Christine Lagarde et Laurent Wauquiez ont réuni le 10 juillet les membres du groupe multipartite, à l’occasion de la Conférence sur la réforme de la formation professionnelle. Sur la base du rapport remis par le président du groupe, Pierre Ferracci (v. Bref social n° 15157 du 11 juillet 2008), les ministres ont déterminé les priorités de la réforme et annoncé les travaux à venir.
La ministre de l’Économie, de l’Industrie et de l’Emploi a précisé que cette conférence était un prélude à des travaux de trois ordres.
• Premier volet de ce chantier : la négociation entre les partenaires sociaux pour ce qui relève de leurs compétences. Le gouvernement élaborera d’ici le 20 juillet un document d’orientation définissant les axes sur lesquels les partenaires sociaux seront invités à négocier.
• Par ailleurs, trois groupes de travail spécifiques seront constitués :
– le premier portera sur l’amélioration de l’orientation, en coordination avec Xavier Darcos, ministre de l’Éducation nationale, et Valérie Pécresse, ministre de l’Enseignement supérieur et de la Recherche. Il s’agira de déterminer les moyens de faire le lien entre la formation initiale et le parcours professionnel ;
– le deuxième groupe sera consacré à l’amélioration de la qualité des formations. Ce groupe travaillera sur l’achat de formation et sur la mise en concurrence des organismes de formation ;
– un troisième groupe sera chargé de travailler sur l’amélioration de la VAE et notamment sur la simplification du dispositif.

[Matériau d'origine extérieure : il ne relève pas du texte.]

(** C7, amended.  The validation that opens [main] raises [ValueError]
    when the subset length differs from the cardinality and when some
    element is greater than [2^num_qubits]; it returns on every non-empty
    subset of that length whose elements all lie in [[0, 2^num_qubits)],
    whether or not they are distinct. *)
Theorem main_error_checking_spec
    (num_qubits cardinality : Z) (target_subset : list Z) :
  (Py.len target_subset <> cardinality ->
   main_error_checking num_qubits cardinality target_subset = Raise ValueError) /\
  (Exists (fun x => 2 ^ num_qubits < x) target_subset ->
   main_error_checking num_qubits cardinality target_subset = Raise ValueError) /\
  (Py.len target_subset = cardinality -> target_subset <> [] ->
   Forall (fun x => 0 <= x < 2 ^ num_qubits) target_subset ->
   main_error_checking num_qubits cardinality target_subset = Ret tt) /\
  main_error_checking 3 3 [5; 5; 6] = Ret tt.
Proof.
  split; [|split; [|split]].
  - intros H. unfold main_error_checking.
    destruct (Z.eqb_spec (Py.len target_subset) cardinality); [contradiction|].
    reflexivity.
  - intros H. unfold main_error_checking.
    destruct (Z.eqb_spec (Py.len target_subset) cardinality); [|reflexivity].
    cbn [negb]. apply Exists_exists in H as (x & Hin & Hx).
    destruct target_subset as [|y t]; [contradiction|]. cbn [Py.max bind].
    assert (Hm : x <= fold_left Z.max t y).
    { destruct Hin as [->|Hin]; [apply fold_max_ge | now apply fold_max_in]. }
    unfold Py.gt_pow2. destruct (Z.ltb_spec num_qubits 0) as [Hneg|Hpos].
    + rewrite Z.pow_neg_r in Hx by lia.
      destruct (Z.ltb_spec 0 (fold_left Z.max t y)); [reflexivity | lia].
    + destruct (Z.ltb_spec (2 ^ num_qubits) (fold_left Z.max t y));
        [reflexivity | lia].
  - intros Hl Hne Hall. unfold main_error_checking.
    destruct (Z.eqb_spec (Py.len target_subset) cardinality); [|contradiction].
    cbn [negb]. destruct target_subset as [|y t]; [congruence|].
    cbn [Py.max bind]. inversion Hall as [|? ? Hy Ht]; subst.
    assert (Hm : fold_left Z.max t y < 2 ^ num_qubits).
    { apply fold_max_lt; [lia|]. eapply Forall_impl; [|exact Ht].
      cbn. intros; lia. }
    unfold Py.gt_pow2. destruct (Z.ltb_spec num_qubits 0) as [Hneg|Hpos].
    + rewrite Z.pow_neg_r in Hy by lia. lia.
    + destruct (Z.ltb_spec (2 ^ num_qubits) (fold_left Z.max t y)); [lia|].
      replace (forallb (fun _ : Z => true) (y :: t)) with true; [reflexivity|].
      symmetry. now apply forallb_forall.
  - reflexivity.
Qed.

Lemma main_error_checking_spec_witness :
  main_error_checking 3 4 [1; 2; 4] = Raise ValueError /\
  main_error_checking 3 3 [1; 9; 4] = Raise ValueError /\
  main_error_checking 3 3 [1; 2; 4] = Ret tt.
Proof.
  split; [|split].
  - apply (proj1 (main_error_checking_spec 3 4 [1; 2; 4])). vm_compute. discriminate.
  - apply (proj1 (proj2 (main_error_checking_spec 3 3 [1; 9; 4]))).
    apply Exists_cons_tl, Exists_cons_hd. vm_compute. reflexivity.
  - apply (proj1 (proj2 (proj2 (main_error_checking_spec 3 3 [1; 2; 4])))).
    + reflexivity.
    + discriminate.
    + repeat constructor; vm_compute; discriminate.
Defined.

End Validation.

(** ** Chains returned by the cycle decomposition *)

Section Chains.

Import SubsetPermutation.

Variable target : list Z.
Variable d : Z.

Lemma chain_head_tail a c :
  chain target d (a :: c) ->
  (c = [] /\ d <= a) \/
  (exists b c', c = b :: c' /\ a < d /\ Py.getitem target a = Ret b /\
                chain target d (b :: c')).
Proof.
  intros H. inversion H; subst; [left; auto | right; eauto 10].
Qed.

(** Following [target] from one start gives one chain. *)
Lemma chain_det a c1 : forall c2,
  chain target d (a :: c1) -> chain target d (a :: c2) -> c1 = c2.
Proof.
  revert a. induction c1 as [|b c1 IH]; intros a c2 H1 H2.
  - apply chain_head_tail in H1 as [[_ Hd]|(b & c' & E & _)]; [|discriminate].
    apply chain_head_tail in H2 as [[E _]|(b & c' & _ & Hlt & _)]; [auto | lia].
  - apply chain_head_tail in H1 as [[E _]|(b' & c' & E & Hlt & Hg & Hc)];
      [discriminate|]. injection E as <- <-.
    apply chain_head_tail in H2 as [[_ Hd]|(b2 & c2' & -> & _ & Hg2 & Hc2)];
      [lia|].
    rewrite Hg in Hg2. injection Hg2 as <-. f_equal. eapply IH; eassumption.
Qed.

Lemma chain_suffix p : forall a s,
  chain target d (p ++ a :: s) -> chain target d (a :: s).
Proof.
  induction p as [|x p IH]; intros a s H; [exact H|].
  apply IH. cbn [app] in H.
  apply chain_head_tail in H as [[E _]|(b & c' & E & _ & _ & Hc)].
  - destruct p; discriminate.
  - rewrite E. exact Hc.
Qed.

(** A chain visits no value twice. *)
Lemma chain_NoDup c : chain target d c -> NoDup c.
Proof.
  induction 1 as [a Ha|a b c Hlt Hg Hc IH].
  - constructor; [intros [] | constructor].
  - constructor; [|exact IH]. intros Hin.
    apply in_split in Hin as (p & s & E).
    assert (Hs : chain target d (a :: s)) by (apply (chain_suffix p); now rewrite <- E).
    assert (Hfull : chain target d (a :: b :: c)) by (now constructor).
    pose proof (chain_det a _ _ Hs Hfull) as E'.
    apply (f_equal (@length Z)) in E. rewrite <- E' in E.
    rewrite length_app in E. simpl in E. lia.
Qed.

Lemma chain_last c : chain target d c -> d <= last c 0.
Proof.
  induction 1 as [a Ha|a b c Hlt Hg Hc IH]; [exact Ha|].
  change (last (a :: b :: c) 0) with (last (b :: c) 0). exact IH.
Qed.

Lemma chain_inner c x :
  chain target d c -> In x (removelast c) -> x < d.
Proof.
  induction 1 as [a Ha|a b c Hlt Hg Hc IH]; [intros []|].
  change (removelast (a :: b :: c)) with (a :: removelast (b :: c)).
  intros [<-|Hin]; auto.
Qed.

(** A chain passes through no fixed point of [target]. *)
Lemma chain_no_fixed_point c f :
  chain target d c -> f < d -> Py.getitem target f = Ret f -> ~ In f c.
Proof.
  intros Hc Hf Hfix Hin. apply in_split in Hin as (p & s & ->).
  pose proof (chain_NoDup _ Hc) as Hnd.
  apply chain_suffix in Hc.
  apply chain_head_tail in Hc as [[_ Hd]|(b & c' & -> & _ & Hg & _)]; [lia|].
  rewrite Hfix in Hg. injection Hg as <-.
  apply NoDup_remove_2 in Hnd. apply Hnd. apply in_or_app. right. now left.
Qed.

• En parallèle à ces travaux, une concertation s’engagera entre l’État, les partenaires sociaux et l’ARF (Association des régions de France), c’est-à-dire l’ensemble des financeurs de la formation professionnelle.
Les ministres ont défini les objectifs et priorités de la réforme de la formation professionnelle :
– mieux articuler formation et emploi, pour répondre aux besoins de main-d’œuvre des entreprises et des secteurs d’activité, via notamment le renforcement de l’alternance et de l’orientation tout au long de la vie ;
– rééquilibrer l’effort de formation vers les personnes les plus fragiles professionnellement, afin d’aboutir à un système de formation « plus juste ». Un mécanisme de sécurisation des parcours professionnels financé par les branches pourrait être mis en place ;
– rendre le système de formation professionnelle plus transparent et plus performant, notamment en réformant le réseau des Opca. Sur ce sujet, Laurent Wauquiez reprend l’idée émise dans le rapport Ferracci, d’augmenter le seuil de collecte afin de réduire le nombre des Opca. Il estime que cette réduction permettrait une meilleure répartition des financements et de l’accès à la formation ;
– améliorer la qualité des formations. Pour le secrétaire d’État, trop de formations n’ont pas d’utilité dans un parcours professionnel, alors que la formation doit être un « véritable outil de promotion de carrière ». Le gouvernement propose à cet effet d’aller vers un mécanisme de labellisation de l’offre de formation ;
– créer des outils « à la carte » adaptés aux besoins de chacun ;
– enfin, clarifier les compétences et rendre plus efficaces les modes de coopération entre les acteurs à l’échelon régional.